Business

India, World's Fastest Growing Economy

■ At 7.5%, New Delhi pips China’s 7.4% GDP growth rate in March quarter, but agriculture, mining and quarrying sectors remain laggards■ Jaitley rebuts Manmohan’s comments, says economy not fragile; sees manufacturing and services sectors growth potential at beyond 8-9%

Express News Service

NEW DELHI: By posting 7.5 per cent GDP growth for the January-March 2015 period, India has emerged as the world’s fastest growing economy, pipping China’s  7.4 per cent.

The Central Statistical Organisation (CSO) on Friday said the economy grew at a rate of 7.5 per cent in the last quarter of the financial year (2014-15). However, the gross domestic product (GDP) growth for the entire FY15 now provisionally stands at 7.3 per cent.

Commenting on the new GDP data, Finance Minister Arun Jaitley said the fourth quarter GDP growth of 7.5 per cent and 7.3 per cent for the entire financial year 2014-15 indicate that the economy is in “recovery mode”.

Dismissing former Prime Minister Manmohan Singh’s comments on the state of Indian economy, Jaitley said an economy growing at fastest pace in the world cannot be ‘fragile’.

Earlier, the former Prime Minister said that recovery in the Indian economy was very fragile.

“In a global slowdown situation, to have the fastest growth rate in the world certainly does not make Indian economy fragile,” he told reporters here.

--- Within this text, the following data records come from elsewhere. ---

(** C16. Extraction exposes nothing it should not: every handler's path runs
    through public names only, from the root over entries of dicts and nested
    marks to an object, and its last name is a public entry of that dict, a
    method that is marked or whose class exposes all of them, or a marked
    property. *)
Theorem extraction_sound n root handlers :
  handlers_of heap n false root = Ok handlers →
  ∀ full t, (full, t) ∈ handlers →
    ∃ obj path name, reach root obj path ∧ exposes obj name t ∧ private_name name = false ∧
                     full = join "." (path ++ [name]).
Proof.
  unfold handlers_of. intros H. pose proof (sound_extract root n root [] (reach_root root) new_extraction) as Hs.
  destruct (extract n root [] new_extraction) as [[[]|e] s]; [|done]. injection H as <-. apply Hs.
  by intros full t ?%elem_of_nil.
Qed.

(** ** Shared objects *)

Lemma extract_visited n obj path s : obj ∈ ex_visited s → extract (S n) obj path s = (Ok tt, s).
Proof. intros H. cbn [extract_with_decorators]. rewrite pm_bind_eq. cbn [get_state]. by rewrite bool_decide_true. Qed.

Lemma extract_plain n obj path s o items :
  obj ∉ ex_visited s → heap !! obj = Some o → o_dict o = Some items →
  o_plain o = true ∧ has_decorators (o_class o) = false →
  extract (S n) obj path s =
  for_each items (dict_item heap (extract n) path) (Extraction (ex_handlers s) ({[obj]} ∪ ex_visited s)).
Proof.
  intros Hv Ho Hd [Hp Hdec]. cbn [extract_with_decorators]. rewrite pm_bind_eq. cbn [get_state].
  rewrite bool_decide_false by done. rewrite pm_bind_eq. cbn [visit modify]. by rewrite Ho, Hd, Hp, Hdec.
Qed.

(** The guard against cycles also drops shared objects: a dict that holds
    one dict of methods under two names exposes its method under the first
    name only. *)
Theorem shared_object_once n root o v ov a b f w :
  heap !! root = Some o → o_dict o = Some [(KStr a, v); (KStr b, v)] →
  heap !! v = Some ov → o_dict ov = Some [(KStr f, w)] →
  Forall (λ o, o_plain o = true ∧ has_decorators (o_class o) = false) [o; ov] → o_callable ov = false →
  Forall (λ name, private_name name = false) [a; b; f] → flag heap o_callable w = true → v ≠ root →
  handlers_of heap (S (S n)) false root = Ok [(join "." [a; f], Method w)].
Proof.
  intros Ho Hd Hov Hdv Hpl Hc Hp Hw Hne.
  inversion_clear Hpl as [|?? Hpo Hpl']. inversion_clear Hpl' as [|?? Hpv _].
  inversion_clear Hp as [|?? Ha Hp']. inversion_clear Hp' as [|?? Hb Hp'']. inversion_clear Hp'' as [|?? Hf _].
  assert (Hitem : ∀ rec k s, private_name k = false → dict_item heap rec [] (KStr k, v) s = rec v [k] s).
  { intros rec k s Hk. unfold dict_item, nested_value, flag, is_dict. cbn [fst snd]. by rewrite Hk, Hov, Hc, Hdv. }
  unfold handlers_of. rewrite (extract_plain _ root [] new_extraction o _ ltac:(cbn; set_solver) Ho Hd Hpo).
  rewrite (for_each_cons _ _ _ _ (Extraction [(join "." [a; f], Method w)] ({[v]} ∪ ({[root]} ∪ ∅)))).
  - rewrite (for_each_cons _ _ _ _ (Extraction [(join "." [a; f], Method w)] ({[v]} ∪ ({[root]} ∪ ∅)))); [done|].
    rewrite Hitem by done. apply extract_visited. cbn. set_solver.
  - rewrite Hitem by done. rewrite (extract_plain _ v [a] (Extraction [] ({[root]} ∪ ∅)) ov _ ltac:(cbn; set_solver) Hov Hdv Hpv).
    unfold for_each, dict_item. cbn [fst snd]. by rewrite Hf, Hw.
Qed.
End props.

(** ** Marks of properties *)

Lemma append_method_inherited classes owner name base :
  methods_owner classes owner = Some base →
  append_method owner name classes =
    alter (λ k, Klass (kl_mro k) (Some (default [] (kl_methods k) ++ [name]))) base classes.
Proof. intros H. unfold append_method. by rewrite H. Qed.

(** Where the list is found: the first class of the MRO that has one. *)
Definition has_methods (classes : gmap string klass) (c : string) : bool :=
  match classes !! c with
  | Some k => match kl_methods k with Some _ => true | None => false end
  | None => false
  end.

Lemma owner_has_methods classes cls base : methods_owner classes cls = Some base → has_methods classes base = true.
Proof.
  unfold methods_owner. destruct (classes !! cls); [|done]. intros H%List.find_some. by destruct H.
Qed.

Lemma methods_owner_append classes owner name base cls :
  methods_owner classes owner = Some base → methods_owner (append_method owner name classes) cls = methods_owner classes cls.
Proof.
  intros Ho. rewrite (append_method_inherited _ _ _ base) by done. set (g := λ k, Klass _ _).
  assert (Hhas : ∀ c, has_methods (alter g base classes) c = has_methods classes c).
  { intros c. pose proof (owner_has_methods _ _ _ Ho) as Hb. unfold has_methods in *.
    destruct (decide (c = base)) as [->|]; [|by rewrite lookup_alter_ne].
    rewrite lookup_alter_eq. by destruct (classes !! base) as [[? []]|]. }
  assert (Hfind : ∀ l, List.find (has_methods (alter g base classes)) l = List.find (has_methods classes) l).
  { intros l. induction l as [|c l IH]; [done|]. cbn [List.find]. by rewrite Hhas, IH. }
  unfold methods_owner. fold (has_methods classes). fold (has_methods (alter g base classes)).
  destruct (decide (cls = base)) as [->|]; [|rewrite lookup_alter_ne by done; by destruct (classes !! cls)].
  rewrite lookup_alter_eq. destruct (classes !! base) as [k|]; [|done]. apply Hfind.
Qed.

Lemma methods_of_append classes owner name base cls :
  methods_owner classes owner = Some base → methods_owner classes cls = Some base →
  methods_of (append_method owner name classes) cls = methods_of classes cls ++ [name].
Proof.
  intros Ho Hc. unfold methods_of. rewrite (methods_owner_append _ _ _ base), Hc by done.
  rewrite (append_method_inherited _ _ _ base), lookup_alter_eq by done.
  apply owner_has_methods in Ho. unfold has_methods in Ho. by destruct (classes !! base) as [[? []]|].
Qed.
(* ===== verification/Responder.v ===== *)
(** * Answering native requests (client.py [on_request])

    The callback of [on_request]: one message is decoded, handled and answered
    on its reply subject, an exception with an error object. With the caller's
    [_request_once] it gives a request from end to end. *)

From S2P Require Import Prelude Text PyVal Dict Errors MsgPack Codec CodecRoundtrip Chunking Transport Handlers Dispatch Retry RetryProps RemoteCall.

Section responder.
Context {M : MsgPack}.
Variable py_str : pyval → string.
(** What [msg.respond] raises for a payload, if it does. *)
Variable respond_raises : list byte → option exn.

(** [await msg.respond(b)]; the state is what has been sent. *)
Definition respond_bytes (b : list byte) : pm exn (list (list byte)) unit :=
  match respond_raises b with Some e => raise e | None => modify (λ sent, sent ++ [b]) end.

Definition exn_code (e : exn) : pyval :=
  match e with RPCError x => rx_code x | _ => PStr (code_value INTERNAL_ERROR) end.
Definition error_object (e : exn) : pyval :=
  PDict [(PStr "error", PStr (exn_str py_str e)); (PStr "code", exn_code e)].

(** The handler, awaited when it is asynchronous. *)
Definition handled (h : handler) (handler_is_async : bool) (data : pyval) : result exn pyval :=
  o ← h_call h [data];
  o ← (if handler_is_async then await o else mret o);
  mret (obj_value o).

(** [handle_request] *)
Definition handle_request (h : handler) (handler_is_async : bool) (reply : string) (b : list byte) :
    pm exn (list (list byte)) unit :=
  try_except
    (data ← lift (decode_message b);
     result ← lift (handled h handler_is_async data);
     if bool_decide (reply = "") then mret tt
     else response ← lift (encode_message result); respond_bytes response)
    (λ e, if bool_decide (reply = "") then mret tt
          else response ← lift (encode_message (error_object e)); respond_bytes response).

(** [on_request]: the subscription's callback, once the subscription is made. *)
Definition on_request (has_nc : bool) (h : handler) (subscribed : result exn unit) :
    result exn (string → list byte → pm exn (list (list byte)) unit) :=
  if negb has_nc then Raise (RuntimeError "Not connected")
  else subscribed ≫= λ _, Ok (handle_request h (is_async_function h)).

(** ** Properties *)

Lemma handle_request_eq h a reply b sent :
  reply ≠ "" →
  handle_request h a reply b sent =
    match (data ← decode_message b; result ← handled h a data; encode_message result) with
    | Ok response => match respond_raises response with
                     | None => (Ok tt, sent ++ [response])
                     | Some e => (response ← lift (encode_message (error_object e)); respond_bytes response) sent
                     end
    | Raise e => (response ← lift (encode_message (error_object e)); respond_bytes response) sent
    end.
Proof.
  intros Hr. unfold handle_request, try_except. rewrite !pm_bind_eq. cbn [lift].
  destruct (decode_message b) as [data|e]; cbn [mbind result_bind]; [|by rewrite bool_decide_false].
  rewrite !pm_bind_eq. cbn [lift]. destruct (handled h a data) as [v|e]; cbn [mbind result_bind]; [|by rewrite bool_decide_false].
  rewrite bool_decide_false by done. rewrite pm_bind_eq. cbn [lift].
  destruct (encode_message v) as [r|e]; [|done]. unfold respond_bytes at 1. by destruct (respond_raises r).
Qed.

(** What a request is answered with, when nothing raises. *)
Definition served (h : handler) (a : bool) (b : list byte) : result exn (list byte) :=
  data ← decode_message b; result ← handled h a data; encode_message result.

(** Every request that wants a reply gets exactly one, whatever it holds
    and whatever the handler does, as long as replies can be sent and the
    error object encodes: a payload that does not decode, a handler that raises and
    a value that does not encode are each answered with their error object. *)
Theorem request_answered h a reply b sent :
  reply ≠ "" → (∀ b, respond_raises b = None) → (∀ e, served h a b = Raise e → is_ok (encode_message (error_object e)) = true) →
  ∃ response, handle_request h a reply b sent = (Ok tt, sent ++ [response]) ∧
    match served h a b with
    | Ok value => response = value
    | Raise e => encode_message (error_object e) = Ok response
    end.
Proof.
  intros Hr Hs He. rewrite handle_request_eq by done. fold (served h a b).
  destruct (served h a b) as [r|e]; [rewrite Hs; by exists r|].
  specialize (He e eq_refl). destruct (encode_message (error_object e)) as [r|] eqn:E; [|done].
  exists r. split; [|done]. rewrite pm_bind_eq. cbn [lift]. unfold respond_bytes. by rewrite Hs.
Qed.

Context {laws : MsgPackLaws M}.

(** What a native request gives its caller, from the handler's outcome. *)
Definition request_outcome (subject : string) (timeout : option Z) (o : result exn pyval) : result exn pyval :=
  match (match o with
         | Ok v => check_reply (delivered v)
         | Raise e => Raise (RPCError (RPCException (delivered (exn_code e)) (PStr (exn_str py_str e)) (delivered (error_object e))))
         end) with
  | Ok v => Ok v
  | Raise e => Raise (translate_error py_str subject timeout e)
  end.

(** C33. A native request is a local call of the responder's handler: when both
    payloads cross the wire, the handler gets the sent data as it arrives and
    the caller gets the handler's value as it arrives, or an RPC error with the
    code, the text and the error object of the handler's exception; a value
    that is a dict with an [error] entry counts as an error. *)
Theorem request_end_to_end h a reply subject data timeout b b' :
  reply ≠ "" → crosses data b →
  crosses (match handled h a (delivered data) with Ok v => v | Raise e => error_object e end) b' →
  respond_raises b' = None →
  handle_request h a reply b [] = (Ok tt, [b']) ∧
  request_once py_str true subject data timeout (Ok (Msg reply "" None b')) =
    request_outcome subject timeout (handled h a (delivered data)).
Proof.
  intros Hr Hb Hb' Hs. pose proof (crosses_delivered _ _ Hb) as Hd. pose proof (crosses_delivered _ _ Hb') as Hd'.
  pose proof Hb as (_ & _ & He & _). pose proof Hb' as (_ & _ & He' & _). split.
  - rewrite handle_request_eq by done. rewrite Hd. cbn [mbind result_bind].
    destruct (handled h a (delivered data)) as [v|e]; cbn [mbind result_bind]; [by rewrite He', Hs|].
    rewrite pm_bind_eq. rewrite He'. cbn [lift]. unfold respond_bytes. by rewrite Hs.
  - unfold request_once, request_outcome. cbn [negb]. rewrite He. cbn [mbind result_bind].
    unfold read_reply. cbn [service_error header m_headers]. cbn [m_data]. rewrite Hd'. cbn [mbind result_bind].
    destruct (handled h a (delivered data)) as [v|e]; [done|].
    unfold error_object. rewrite delivered_dict. done.
Qed.
End responder.

(** ** Witnesses *)

Definition replies (_ : list byte) : option exn := None.
Definition failing : handler := Handler false false false false (λ _, Raise (ValueError "no such camera")).

(** A value that does not encode is answered with its error object. *)
Lemma request_answered_witness :
  ∃ response, handle_request plain_str replies opaque_result false "_INBOX.1" (bytes_of (PInt 5)) [] = (Ok tt, [response]).
Proof.
  destruct (request_answered plain_str replies opaque_result false "_INBOX.1" (bytes_of (PInt 5)) [])
    as (response & H & _); [discriminate|reflexivity| |by exists response].
  assert (E : served opaque_result false (bytes_of (PInt 5)) = Raise (TypeError "Type is not msgpack serializable"))
    by (vm_compute; reflexivity).
  rewrite E. intros e [= <-]. vm_compute. reflexivity.
Defined.

Lemma request_end_to_end_witness :
  let b := bytes_of (error_object plain_str (ValueError "no such camera")) in
  handle_request plain_str replies failing false "_INBOX.1" (bytes_of (PInt 5)) [] = (Ok tt, [b]) ∧
  request_once plain_str true "cam.get" (PInt 5) None (Ok (Msg "_INBOX.1" "" None b)) =
    Raise (RPCError (RPCException (PStr (code_value INTERNAL_ERROR)) (PStr "no such camera")
                       (error_object plain_str (ValueError "no such camera")))).
Proof.
  intros b. destruct (request_end_to_end plain_str replies failing false "_INBOX.1" "cam.get" (PInt 5) None
      (bytes_of (PInt 5)) b) as [H1 H2];
    [discriminate|split_and!; vm_compute; reflexivity..|reflexivity|].
  split; [exact H1|]. etransitivity; [exact H2|]. vm_compute. reflexivity.
Defined.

Several economists, including the government’s chief economic advisor Arvind Subramanian, however, have warned against rushing in to use the new GDP numbers to draft policy, as the CSO has started measuring GDP by including indirect taxes.

According to the latest numbers, India is growing at a faster pace than China, due to the  new methodology of calculating GDP. The Chinese economy grew by 7 per cent in the March quarter.

D K Joshi, chief economist at CRISIL said, “It will take us some time to understand these numbers. These numbers should not influence the central bank. But we expect RBI to cut interest rates by 25 bps.”

The Gross Value Added (GVA), a new concept introduced by CSO to measure the economic activity, rose by 7.2 per cent in 2014-15 compared 6.6 per cent in the previous fiscal.

Most of the growth is witnessed from the boost it gets from the manufacturing and services sectors. The manufacturing GVA, which registered 8.4 per cent growth in the fourth quarter,  rose by 7.1 per cent during the year as against 5.3 per cent in 2013-14. Similarly, the output of electricity, gas, water supply and other utility services rose by 7.9 per cent as against 4.8 per cent a year ago. The construction activity too registered an increase of 4.8 per cent, up from 2.5 per cent a year ago.

However, agriculture and mining and quarrying sectors remained laggards in the January-March quarter. The data showed that farm output during the quarter declined by 1.4 per cent as compared to a growth of 4.4 per cent in the corresponding quarter of the previous fiscal. In 2014-15, farm sector  has shown a meagre growth rate of 0.2 per cent, as against the growth rate of 1.1 per cent in the advance estimate, the CSO report said.

Analysts say domestic economy continues to be sluggish despite robust headline growth. Industrial activity is weak, corporate earnings are under pressure and bank credit recovery remains elusive.

Debopam Chaudhuri, chief economist and vice-president (Research) at ZyFin Research said, “With 57 per cent of the GDP composed of private expenditure, a recovering PFCE (Private Final Consumption Expenditure) is vital for its future growth. With recovering consumer confidence, we can expect PFCE to improve further lending support to the India growth story.”

However, despite efforts made by the government to improve mining activities through auctioning process and clearing leases, the output of mining and quarrying sector too slipped to 2.4 per cent from 5.4 per cent a year ago.

While a sharp fall in global crude prices and inflation showing falling trends, experts hope that this will help the government narrow its fiscal and current account deficits.

Commenting on the growth numbers, India Inc said the economy is showing signs of recovery but called for serious attempts to revive growth in agriculture sector.

“Agriculture output may be impacted with a sub-normal monsoon forecast this year, weak demand remains a persisting concern and a firm turnaround in the domestic capex cycle is awaited,” FICCI said in a statement.’

Industry body CII said, “We expect further improvement of the key levers of the economy, going forward, as the government steps up public investment, which in the process crowds in private investment to rekindle a new demand cycle in the economy.”